But then I remembered. I like us now better then before. I am calm and you opt what you wanted. The wait is long gone but no man interests. Ok, to be completely honest there might be some "potential material" whose smile today gave me hope. But I have a feeling inside he is already taken by some beautiful girl for the past 2 years and counting. They all are: either gay or taken. I am not sure when desperate times call for desperate measures but I am not there yet: I still have some respect for myself and it is growing higher and higher. Admit it: when was the last time you truly felt comfortable in your own soft skin?
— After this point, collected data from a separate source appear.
(** ** The claims about the batch run *)

Lemma appProps_returns isoNow rs :
  alwaysReturns (onAutoSaveCSV (appProps isoNow rs)).
Proof. intros a b. eexists. reflexivity. Qed.

(** C3.  For a batch of N eligible videos of which M fail at some stage,
    the run ends with exactly N - M entries in the success accumulator and
    exactly M entries in the failure accumulator: the successes are the
    videos that passed the three stages and the failures are the others,
    each video in exactly one of the two, in batch order. *)
Theorem C3_accumulators_partition_the_batch
    (apiKey : string) (service : Service) (isoNow : string)
    (rs : list VideoResult) :
  blank apiKey = false ->
  let props := appProps isoNow rs in
  let final := Batch.handleBatchAnalyze apiKey service props in
  let items := numbered 0 (Batch.videosWithScenes props) in
  let N := List.length items in
  let M := List.length
             (filter (fun kv => negb (completesAt apiKey service kv)) items) in
  List.length (allAnalyses final) = N - M
  /\ List.length (failures final) = M
  /\ map resultId (allAnalyses final)
     = map (fun kv => id (snd kv)) (filter (completesAt apiKey service) items)
  /\ map fv_videoName (failures final)
     = map (fun kv => videoName (snd kv))
         (filter (fun kv => negb (completesAt apiKey service kv)) items).
Proof.
  intros Hk props final items N M.
  assert (Hlists :
    map resultId (allAnalyses final)
    = map (fun kv => id (snd kv)) (filter (completesAt apiKey service) items)
    /\ map fv_videoName (failures final)
       = map (fun kv => videoName (snd kv))
           (filter (fun kv => negb (completesAt apiKey service kv)) items)).
  { subst final items.
    destruct (Batch.videosWithScenes props) eqn:E.
    - rewrite (run_empty apiKey service props Hk E). cbn. auto.
    - assert (Hne : Batch.videosWithScenes props <> []) by (rewrite E; discriminate).
      destruct (run_accumulators apiKey service props Hk Hne) as (E1 & _ & E3).
      rewrite E1, E3.
      destruct (loop_accumulators apiKey service props
                  (Batch.videosWithScenes props) 0
                  (List.length (Batch.videosWithScenes props)) Batch.started
                  (appProps_returns isoNow rs)) as (A1 & _ & A3).
      rewrite A1, A3, E. cbn [Batch.started allAnalyses failures map app].
      auto. }
  destruct Hlists as (H1 & H2).
  assert (L1 : List.length (allAnalyses final)
               = List.length (filter (completesAt apiKey service) items)).
  { rewrite <- (length_map resultId), H1, length_map. reflexivity. }
  assert (L2 : List.length (failures final) = M).
  { rewrite <- (length_map fv_videoName), H2, length_map. reflexivity. }
  pose proof (filter_length (completesAt apiKey service) items) as HL.
  fold M N in HL.
  repeat split; auto. lia.
Qed.

Lemma C3_witness :
  blank "key" = false
  /\ let props := appProps Samples.isoNow Samples.threeVideos in
     let service := Samples.unavailableAt (fun k => Nat.eqb k 2) in
     let final := Batch.handleBatchAnalyze "key" service props in
     let items := numbered 0 (Batch.videosWithScenes props) in
     let N := List.length items in
     let M := List.length
                (filter (fun kv => negb (completesAt "key" service kv))
                   items) in
     List.length (allAnalyses final) = N - M
     /\ List.length (failures final) = M
     /\ map resultId (allAnalyses final)
        = map (fun kv => id (snd kv))
            (filter (completesAt "key" service) items)
     /\ map fv_videoName (failures final)
        = map (fun kv => videoName (snd kv))
            (filter (fun kv => negb (completesAt "key" service kv)) items).
Proof.
  split; [reflexivity|].
  apply (C3_accumulators_partition_the_batch "key"
           (Samples.unavailableAt (fun k => Nat.eqb k 2))
           Samples.isoNow Samples.threeVideos).
  reflexivity.
Defined.

(** The scenario of three videos whose second one meets a 503 on its
    image prompts: two analyses, one failure with the transport reason,
    progress at 100. *)
Example three_videos_second_unavailable :
  let final :=
    Batch.handleBatchAnalyze "key" (Samples.unavailableAt (fun k => Nat.eqb k 2))
      (appProps Samples.isoNow Samples.threeVideos) in
  map resultId (allAnalyses final) = ["id-a"; "id-c"]
  /\ failures final
     = [ {| fv_videoName := "b";
            reason := "Failed to generate image prompts for b: Service Unavailable" |} ]
  /\ progressValues (trace final) = [0; 33; 66; 100; 100]%Z.
Proof. vm_compute. auto. Qed.



(** C2, as the code has it.  A 2xx answer of the image-prompts stage is
    accepted whatever the number of prompts it carries: the sequence is
    sent as it is to the video-prompt stage and, when that stage answers
    2xx, stored as it is in the analysis of the video, neither truncated
    nor padded. *)
Theorem C2_image_prompts_accepted_at_any_length
    (apiKey : string) (service : Service) (props : BatchGeminiAnalysisProps)
    (k : nat) (v : VideoResult) (d : VibeData) (scs : list SceneData)
    (ip : ImagePromptsData) :
  blank apiKey = false ->
  nth_error (Batch.videosWithScenes props) k = Some v ->
  vibe_extraction_endpoint service (k + 1) apiKey (file v) = Ok d ->
  softFailure (Ok d) = false ->
  scenes (jsonData v) = Some scs ->
  image_prompts_endpoint service (k + 1) apiKey scs = Ok ip ->
  let final := Batch.handleBatchAnalyze apiKey service props in
  In (k + 1, VideoPrompt apiKey (r_image_prompts ip)) (fetches (trace final))
  /\ forall vp,
       video_prompt_endpoint service (k + 1) apiKey (r_image_prompts ip)
       = Ok vp ->
       In {| resultId := id v;
             vibe := or_else (vibe_extraction d) "";
             imagePrompts := r_image_prompts ip;
             videoPrompt := r_video_prompt vp |}
          (allAnalyses final).
Proof.
  intros Hk Hv Hd Hs Hsc Hi final.
  assert (Hne : Batch.videosWithScenes props <> []).
  { intros E. rewrite E in Hv. destruct k; discriminate. }
  pose proof (run_extends apiKey service props Hk Hne) as Hext.
  destruct (loop_at apiKey service props k v Hv) as (before & _ & Hafter).
  destruct (processVideo_imagePrompts apiKey service props v (k + 1)
              (List.length (Batch.videosWithScenes props)) before d scs ip
              Hd Hs Hsc Hi) as (F & A).
  split.
  - apply (in_extends_fetches _ _ _ Hext).
    apply (in_extends_fetches _ _ _ Hafter). exact F.
  - intros vp Hvp. apply (in_extends_allAnalyses _ _ _ Hext).
    apply (in_extends_allAnalyses _ _ _ Hafter).
    rewrite (A vp Hvp). apply in_or_app. right. left. reflexivity.
Qed.

Lemma C2_witness :
  let props := appProps Samples.isoNow [Samples.video "a" 2 10] in
  let final := Batch.handleBatchAnalyze "key" Samples.onePromptShort props in
  In (1, VideoPrompt "key" (Some ["a frame"])) (fetches (trace final))
  /\ In {| resultId := "id-a";
           vibe := "calm";
           imagePrompts := Some ["a frame"];
           videoPrompt := Some "a film" |}
        (allAnalyses final).
Proof.
  pose proof (C2_image_prompts_accepted_at_any_length "key"
                Samples.onePromptShort
                (appProps Samples.isoNow [Samples.video "a" 2 10])
                0 (Samples.video "a" 2 10)
                {| failed := false; error := None;
                   vibe_extraction := Some "calm" |}
                (map Samples.scene [0; 1])
                {| r_image_prompts := Some ["a frame"] |}
                eq_refl eq_refl eq_refl eq_refl eq_refl eq_refl) as (F & A).
  split; [exact F|].
  apply (A {| r_video_prompt := Some "a film" |}). reflexivity.
Defined.

(** C2, as stated, fails: a video with two scenes whose image-prompts
    answer carries a single prompt is not failed. *)
Lemma C2_counterexample :
  ~ rejectsLengthMismatch "key" Samples.onePromptShort
      (appProps Samples.isoNow [Samples.video "a" 2 10]).
Proof.
  intros H.
  destruct (H 0 (Samples.video "a" 2 10)
              {| failed := false; error := None;
                 vibe_extraction := Some "calm" |}
              (map Samples.scene [0; 1])
              {| r_image_prompts := Some ["a frame"] |}
              ["a frame"]
              eq_refl eq_refl eq_refl eq_refl eq_refl eq_refl)
    as (Hf & _).
  - cbn. lia.
  - vm_compute in Hf. exact Hf.
Qed.

(** The run only looks at the eligible videos and at the two callbacks. *)
Lemma run_depends_on_eligible (apiKey : string) (service : Service)
    (rs rs' : list VideoResult) onComplete onSave :
  filter hasScenes rs = filter hasScenes rs' ->
  Batch.handleBatchAnalyze apiKey service
    {| results := rs; onAnalysisComplete := onComplete;
       onAutoSaveCSV := onSave |}
  = Batch.handleBatchAnalyze apiKey service
      {| results := rs'; onAnalysisComplete := onComplete;
         onAutoSaveCSV := onSave |}.
Proof.
  intros E. unfold Batch.handleBatchAnalyze, Batch.videosWithScenes.
  cbn [results]. rewrite E. reflexivity.
Qed.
I had a beautiful night if it makes for better. A friend who understood just what I needed after 2 cuban coffees in a day, and nothing my fruit to fill the void iny stomach. It was cuddling. Something I refuse to do most of the time, as it is a show of greater affection. But in the arms of a real person, whose feelings matter and where they respect yours, it is warm, soft and familiar: not sexual nor distant, as most end up to be. After that my body had been put to zen and I was free to roam the roads while raging to "Phoenix" by no other than Fall Out Boy. No fangirling allowed, but it was 6th grade that introduced me to their music, and I have not let go since. Still have the same respect for them.right now, I will curl up under two blankets and enjoy 50 Shades of Grey, since I seem to be the onlg female in all of American population who hasn't enjoyed the S & M world of Ana And Christian.
As I have not read further than Chapter 2, my thoughts on the book are yet to come (pun intended). After readig Love and Chaos whose love story gave me more ideas of failure than hope, I need something to make my world spin harder than any supernatural inspired book had done (don't judge, we all fan over at least one of those).